47      The Wisconsin Supreme Court rejected Multaler’s staleness challenge concluding:

The type of criminal behavior being investigated was recurring, entrenched, and continuous.  The nature of the criminal activity, serial homicide, and the nature of the items sought, the sort of items likely to be retained indefinitely by the killer, both lead to the conclusion that probable cause to search Multaler’s house was not stale.

Id., ¶41.

48      Similarly, we considered the nature of the crime in evaluating a staleness challenge in Schaefer.  We concluded that the habits of child pornographers of going to great lengths to protect their sexually explicit materials and rarely, if ever, disposing of them supported the inference that Schaefer would still have evidence of the crime in his possession in 1998 despite the fact that the witness last saw the evidence in 1996.  Id., 266 Wis. 2d 719, ¶19.

49      In rejecting Multaler’s other argument, that the affidavit failed for lack of citations to authorities supporting the statement about the tendency of serial killers to save mementos, our supreme court in Multaler noted that there was no requirement that the investigators provide a citation for every proposition set forth in their affidavit.  Multaler, 252 Wis. 2d 54, ¶48.  “For purposes of warrant applications, ‘the evidence thus collected must be seen and weighed not in terms of library analysis by scholars, but as understood by those versed in the field of law enforcement.’”  Id., ¶47 (citing Gates, 462 U.S. at 232).
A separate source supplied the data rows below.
(** * ProjetoFinal: traffic light on a Raspberry Pi Pico

    Shallow embedding of [src/ProjetoFinal.c].  The program keeps one
    global, [estado], and talks to its peripherals (GPIO, PWM, the OLED
    display, the LED matrix, the clock) only through calls that return
    nothing it looks at.  Every such call is recorded, in program order,
    in a log of commands; the peripherals' state is obtained by replaying
    the log on a small device model. *)

From Equations Require Import Equations.
From Stdlib Require Import String ZArith List Bool Lia.
Import ListNotations.
Local Open Scope Z_scope.

(** ** Pins and constants ([#define]s of the source) *)

Definition LED_R : Z := 13.
Definition LED_G : Z := 11.
Definition LED_B : Z := 12.
Definition BUZZER : Z := 21.
Definition DISPLAY_ADDR : Z := 60. (* 0x3C *)
Definition PIN_SDA : Z := 14.
Definition PIN_SCL : Z := 15.

(** [int] is a 32-bit two's complement integer. *)
Definition INT_MAX : Z := 2 ^ 31 - 1.
Definition wrap_int (z : Z) : Z := (z + 2 ^ 31) mod 2 ^ 32 - 2 ^ 31.

(** ** Commands issued to the collaborators *)

Inductive gpio_function := GPIO_FUNC_SIO | GPIO_FUNC_PWM | GPIO_FUNC_I2C.

Inductive command :=
| GpioInit (pin : Z)
| GpioSetDir (pin : Z) (out : bool)
| GpioPullUp (pin : Z)
| GpioPut (pin : Z) (value : bool)
| GpioSetFunction (pin : Z) (fn : gpio_function)
| PwmInit (pin : Z) (freq wrap : Z) (start : bool)
| PwmSetGpioLevel (pin : Z) (level : Z)
| I2cInit (baud : Z)
| Ssd1306Init (addr : Z)
| Ssd1306Config
| Ssd1306Fill (value : bool)
| Ssd1306DrawString (text : string) (x y : Z)
| Ssd1306SendData
| PrintNum (digit : Z)
| ClearLeds
| SleepMs (ms : Z)
| PioAddProgram
| PioMatrizProgramInit
| StdioInitAll
| Printf (estado : Z).

(** ** Program state and the monad that threads it *)

Record world := mkWorld {
  estado : Z;            (* volatile int estado *)
  log : list command     (* commands issued so far, oldest first *)
}.

Definition M (A : Type) : Type := world -> A * world.

Definition ret {A} (a : A) : M A := fun w => (a, w).
Definition bind {A B} (m : M A) (k : A -> M B) : M B :=
  fun w => let (a, w') := m w in k a w'.

Notation "x <- m ;; k" := (bind m (fun x => k))
  (at level 61, m at next level, right associativity).
Notation "m ;; k" := (bind m (fun _ => k))
  (at level 61, right associativity).

Definition read_estado : M Z := fun w => (estado w, w).
Definition write_estado (v : Z) : M unit :=
  fun w => (tt, mkWorld v (log w)).
Definition issue (c : command) : M unit :=
  fun w => (tt, mkWorld (estado w) (log w ++ [c])).

Definition exec {A} (m : M A) (w : world) : world := snd (m w).
Definition result {A} (m : M A) (w : world) : A := fst (m w).

(** The SDK and driver entry points the source calls. *)
Definition gpio_init pin := issue (GpioInit pin).
Definition gpio_set_dir pin out := issue (GpioSetDir pin out).
Definition gpio_pull_up pin := issue (GpioPullUp pin).
Definition gpio_put pin v := issue (GpioPut pin v).
Definition gpio_set_function pin fn := issue (GpioSetFunction pin fn).
Definition pwm_init pin freq wrap start := issue (PwmInit pin freq wrap start).
Definition pwm_set_gpio_level pin level := issue (PwmSetGpioLevel pin level).
Definition i2c_init baud := issue (I2cInit baud).
Definition ssd1306_init addr := issue (Ssd1306Init addr).
Definition ssd1306_config := issue Ssd1306Config.
Definition ssd1306_fill v := issue (Ssd1306Fill v).
Definition ssd1306_draw_string text x y := issue (Ssd1306DrawString text x y).
Definition ssd1306_send_data := issue Ssd1306SendData.
Definition print_num i := issue (PrintNum i).
Definition clear_leds := issue ClearLeds.
Definition sleep_ms ms := issue (SleepMs ms).
Definition pio_add_program := issue PioAddProgram.
Definition pio_matriz_program_init := issue PioMatrizProgramInit.
Definition stdio_init_all := issue StdioInitAll.
Definition printf_estado e := issue (Printf e).

(** ** The source functions *)

(** [set_pwm_pin]: the clock divider is derived from [freq] and the wrap
    is the constant 10000; the slice is started and the level set. *)
Definition set_pwm_pin (pin freq duty_c : Z) : M unit :=
  gpio_set_function pin GPIO_FUNC_PWM ;;
  pwm_init pin freq 10000 true ;;
  pwm_set_gpio_level pin duty_c.

Definition disable_pwm (pin : Z) : M unit :=
  gpio_set_function pin GPIO_FUNC_SIO ;;
  gpio_put pin false.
50      In State v. Gralinski, 2007 WI App 233, 306 Wis. 2d 101, 743 N.W.2d 448, we again noted this unique habit of child pornographers to retain their images and in the context of an Internet child pornography subscriber, noted the unique features of computers to assist in this retention of images.  Id., ¶31.

51      Gralinski[5] was an Internet child pornography case with facts in the affidavit for the search warrant that were almost identical to those in the Park affidavit.  In Gralinski, another Operation Falcon case, the affiant stated that the federal agents determined that Gralinski used his credit card to purchase membership in Regpay on March 9, 2003.  Id., ¶5.  The agents determined that the websites Gralinski registered for were displaying child pornography.  Id.  Then on September 8, 2005, a Wisconsin DOJ agent applied for a search warrant stating that four days earlier, he had reviewed the federal agents’ reports to verify Gralinski’s address, e-mail address and phone number.  Id., ¶¶6-7.  He also stated, in language almost identical to that in the affidavit in Park, that Internet child pornography subscribers tend to store and retain the images of child pornography and, that once opened, the image is saved in the computer and can be retrieved.  Id., ¶8.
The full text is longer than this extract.